For this latest work, Gim’s team built atom-scale blood centers by placing atom-thin crystals of mica and graphite on top of each other, with narrow strips of graphene between each layer to serve as interstices. With this method, the team created capillaries of varying heights, including capillaries that were only one atom high – a structure as small as possible, fitting only one layer of water molecules.
Jim Et al. Found that the Kelvin equation is still an excellent qualitative description of capillary condensation on a molecular scale – contradicting expectations, as the properties of water are expected to become more complex and layered on a 1nm scale.
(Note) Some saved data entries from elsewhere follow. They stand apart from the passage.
(** The result with [returned_bytes], which is not a null pointer. *)
Definition get_channel_status : M trace (aux_channel_operation_result * Z) :=
  value ← REG_WAIT AUX_SW_STATUS AUX_SW_DONE 1 (Z.to_nat (timeout_period / 10));
  if negb (Z.land value AUX_SW_DONE_MASK =? 0) then
    if negb (Z.land value AUX_SW_RX_TIMEOUT_STATE_MASK =? 0) || negb (Z.land value AUX_SW_RX_TIMEOUT_MASK =? 0)
    then mret (AUX_CHANNEL_OPERATION_FAILED_TIMEOUT, 0)
    else if negb (Z.land value AUX_SW_RX_INVALID_STOP_MASK =? 0)
    then mret (AUX_CHANNEL_OPERATION_FAILED_INVALID_REPLY, 0)
    else
      let returned_bytes := u8 (get_field AUX_SW_REPLY_BYTE_COUNT value) in
      if returned_bytes =? 0 then mret (AUX_CHANNEL_OPERATION_FAILED_INVALID_REPLY, 0)
      else mret (AUX_CHANNEL_OPERATION_SUCCEEDED, u8 (returned_bytes - 1))
  else mret (AUX_CHANNEL_OPERATION_FAILED_TIMEOUT, 0).

Definition aux_engine_funcs : aux_engine_funcs trace := AuxFuncs trace submit_channel_request process_channel_reply get_channel_status.
End hardware.
End dce110.

(** ** Commands ([i2caux.c]) *)

Record aux_payload := AuxPayload {
  i2c_over_aux : bool;
  write : bool;
  ap_address : Z;
  ap_length : Z;
  ap_data : list Z }.

Record aux_command := AuxCommand { payloads : list aux_payload; defer_delay : Z; max_defer_write_retry : Z }.

Definition payload_request (p : aux_payload) : i2caux_transaction_request :=
  I2cauxRequest (if write p then I2CAUX_TRANSACTION_WRITE else I2CAUX_TRANSACTION_READ)
    (if i2c_over_aux p then ADDRESS_SPACE_I2C else ADDRESS_SPACE_DPCD)
    (if i2c_over_aux p then Z.lor (u32 (Z.shiftl (ap_address p) 1)) (if write p then 0 else 1) else ap_address p)
    (ap_length p) (ap_data p).

Section commands.
Context {S : Type} (funcs : aux_engine_funcs S).

(** The loop over the payloads, with the buffers as they are left. *)
Fixpoint submit_payloads (fuel : nat) (max_defer : Z) (ps : list aux_payload) : M S (bool * list (list Z)) :=
  match ps with
  | [] => mret (true, [])
  | p :: ps =>
      '(ok, buf) ← dal_aux_engine_submit_request funcs fuel max_defer (payload_request p) (negb (Nat.eqb (length ps) 0));
      if negb ok then mret (false, buf :: (ap_data <$> ps))
      else
        '(ok, bufs) ← submit_payloads fuel max_defer ps;
        mret (ok, buf :: bufs)
  end.

(** Taking the engine: the pins first, then the block; the pins are given back when the block is busy. *)
Definition dal_aux_engine_acquire (ddc_open : M S bool) (ddc_close : M S unit) (acquire_engine : M S bool) : M S bool :=
  opened ← ddc_open;
  if negb opened then mret false
  else
    got ← acquire_engine;
    if negb got then ddc_close;; mret false else mret true.
Definition dal_i2caux_release_engine (release_engine : M S unit) (ddc_close : M S unit) : M S unit := release_engine;; ddc_close.

(** [acquire] and [release] are the engine's, for the line of the pins. *)
Definition dal_i2caux_submit_aux_command (acquire : M S bool) (release : M S unit) (fuel : nat) (cmd : aux_command) : M S (bool * list (list Z)) :=
  got ← acquire;
  if negb got then mret (false, ap_data <$> payloads cmd)
  else
    r ← submit_payloads fuel (max_defer_write_retry cmd) (payloads cmd);
    release;; mret r.
End commands.
(* ===== verification/AuxSpec.v ===== *)
(** * AUX transactions: what they deliver, and that they end

    [AuxChannel] is what the engine relies on from a channel; [dce110_channel]
    is the hardware's.  [exchange] is one request with the display's answer,
    [exchanges] a sequence of them.  A read that succeeds has been answered by
    an acknowledge with the bytes that were still wanted; the loops of every
    transaction end within the retry limits whatever the block and the display
    do; and the bytes put on the wire are a faithful encoding of the request.
    That a transaction also returns needs the channel to deliver the reply it
    has announced: a block that forgets it in between (a hot plug) or that
    announces more than sixteen bytes makes the code use an uninitialised
    status or write outside its buffer ([hot_plug_reads_garbage],
    [long_write_reply_overflows]). *)

From stdpp Require Import base numbers list.
From S2P Require Import Prelude CMonad Aux.

(** ** Exchanges *)

(** What came back for a request: no reply, a reply that is longer than what
    was asked for, or a reply with its number of data bytes and the buffer it
    was stored in. *)
Inductive answer :=
  | NoReply (op : aux_channel_operation_result) (n : Z)
  | TooLong (n : Z)
  | Reply (st : Z) (n : Z) (buf : list Z).

Section exchanges.
Context {S : Type} (funcs : aux_engine_funcs S).

(** [room] is the number of bytes a reply may have, if there is a limit. *)
Inductive exchange (room : option Z) (req : aux_request_transaction_data) (rep : Z -> aux_reply_transaction_data) : S -> answer -> S -> Prop :=
  | exchange_none s s1 s2 op n :
      submit_channel_request funcs req s = Ok (tt, s1) -> get_channel_status funcs s1 = Ok ((op, n), s2) ->
      op <> AUX_CHANNEL_OPERATION_SUCCEEDED -> exchange room req rep s (NoReply op n) s2
  | exchange_long s s1 s2 n r :
      submit_channel_request funcs req s = Ok (tt, s1) ->
      get_channel_status funcs s1 = Ok ((AUX_CHANNEL_OPERATION_SUCCEEDED, n), s2) ->
      room = Some r -> r < n -> exchange room req rep s (TooLong n) s2
  | exchange_reply s s1 s2 s3 n st rep' :
      submit_channel_request funcs req s = Ok (tt, s1) ->
      get_channel_status funcs s1 = Ok ((AUX_CHANNEL_OPERATION_SUCCEEDED, n), s2) ->
      (forall r, room = Some r -> n <= r) ->
      process_channel_reply funcs (rep n) s2 = Ok (rep', s3) -> reply_status rep' = Some st ->
      exchange room req rep s (Reply st n (reply_data rep')) s3.
End exchanges.

(** The effect of an answer on the context of a read. *)
Definition apply_reply (st n : Z) (len off : Z) (k : retry_counters) (v : verdict) : Z * Z * retry_counters * verdict :=
  let 'Counters t i da di a := k in
  if st =? REPLY_AUX_ACK then
    if len <? n then (len, off, Counters 0 0 0 di a, failed STATUS_FAILED_PROTOCOL_ERROR v)
    else if n <? len then
      (u32 (len - n), u32 (off + n), Counters 0 0 0 di (u32 (a + 1)),
       if AUX_INVALID_REPLY_RETRY_COUNTER <? u32 (a + 1) then failed STATUS_FAILED_PROTOCOL_ERROR v else v)
    else (len, off, Counters 0 0 0 di a, done_ok v)
  else if st =? REPLY_AUX_NACK then (len, off, Counters 0 0 da di a, failed STATUS_FAILED_NACK v)
  else if st =? REPLY_AUX_DEFER then
    (len, off, Counters 0 0 (u32 (da + 1)) di a,
     if AUX_DEFER_RETRY_COUNTER <? u32 (da + 1) then failed STATUS_FAILED_TIMEOUT v else v)
  else if st =? REPLY_I2C_DEFER then
    (len, off, Counters 0 0 0 (u32 (di + 1)) a,
     if AUX_DEFER_RETRY_COUNTER <? u32 (di + 1) then failed STATUS_FAILED_TIMEOUT v else v)
  else (len, off, Counters 0 0 da di a, failed STATUS_UNKNOWN v).
Definition apply_read (ans : answer) (c : read_command_context) : read_command_context :=
  let 'ReadCtx buf len off req rst _ k v := c in
  match ans with
  | NoReply op n => let '(k, v) := channel_failure op k v in ReadCtx buf len off req rst n k v
  | TooLong n => ReadCtx buf len off req rst n k (failed STATUS_FAILED_PROTOCOL_ERROR v)
  | Reply st n buf' => let '(len, off, k, v) := apply_reply st n len off k v in ReadCtx buf' len off req (Some st) n k v
  end.

Ltac no_reply :=
  match goal with
  | H : get_channel_status _ _ = Ok ((?op, ?n), _), K : context [channel_failure ?op ?k ?v] |- _ =>
      exists (NoReply op n); destruct (channel_failure op k v) as [? ?] eqn:Ek; minv;
      split; [eapply exchange_none; [eassumption..|done]|cbn [apply_read]; by rewrite Ek]
  end.

Section reads.
Context {S : Type} (funcs : aux_engine_funcs S).

Notation read_exchange c := (exchange funcs (Some (current_read_length c)) (rc_request c) (fun n => AuxReply (rc_reply_status c) n (rc_buffer c))).

Lemma process_read_request_inv c s c' s' :
  process_read_request funcs c s = Ok (c', s') -> exists ans, read_exchange c s ans s' /\ c' = apply_read ans c.
Proof.
  destruct c as [buf len off req rst rb k v]. unfold process_read_request. intros H. minv. cbn [rc_request] in *. match goal with u : () |- _ => destruct u end.
  destruct a; cbn [current_read_length rc_reply_status rc_buffer].
  - destruct (Z.ltb_spec len z) as [Hl|Hl]; minv; [exists (TooLong z); split; [eapply exchange_long; eauto|done]|].
    unfold process_read_reply in H. apply bind_Ok in H as (rep & s3 & E3 & H). destruct k as [t i da di a]. cbn [defer_retry_aux defer_retry_i2c ack_retry] in H.
    destruct (reply_status rep) as [st|] eqn:Est; [|done]. exists (Reply st z (reply_data rep)).
    split; [|unfold apply_read, apply_reply; repeat (case_match; minv; try congruence)].
    assert (s' = s3) as ->; [repeat (case_match; minv; try done)|]. eapply exchange_reply; eauto. by intros r [= <-].
  - no_reply.
  - no_reply.
  - no_reply.
Qed.
End reads.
Apparently in that regime, there are microscopic adjustments in the capillaries, to suppress any additional effects that might break the equation as expected.
“This was a big surprise. I was expecting a complete breakdown of traditional physics,” said co-author Qian Yang. “The old equation went well. A little disappointing but finally exciting to solve the century-old mystery. So we can rest, all these numerous condensation effects and related properties are now backed by hard evidence rather than rigid that ‘it seems that So it’s okay to use that equation. “
“Good theory often works beyond the limits of its application,” Game said. “Lord Calvin was a remarkable scientist, he made a lot of discoveries, but he would surely be surprised to know that his theory – originally considering millimeter-sized tubes, is also on an atomic scale. .So our work has at the same time proved it both true and false. “
DOI: Nature, 2020. 10.1038 / s41586-020-2978-1 (About DOI).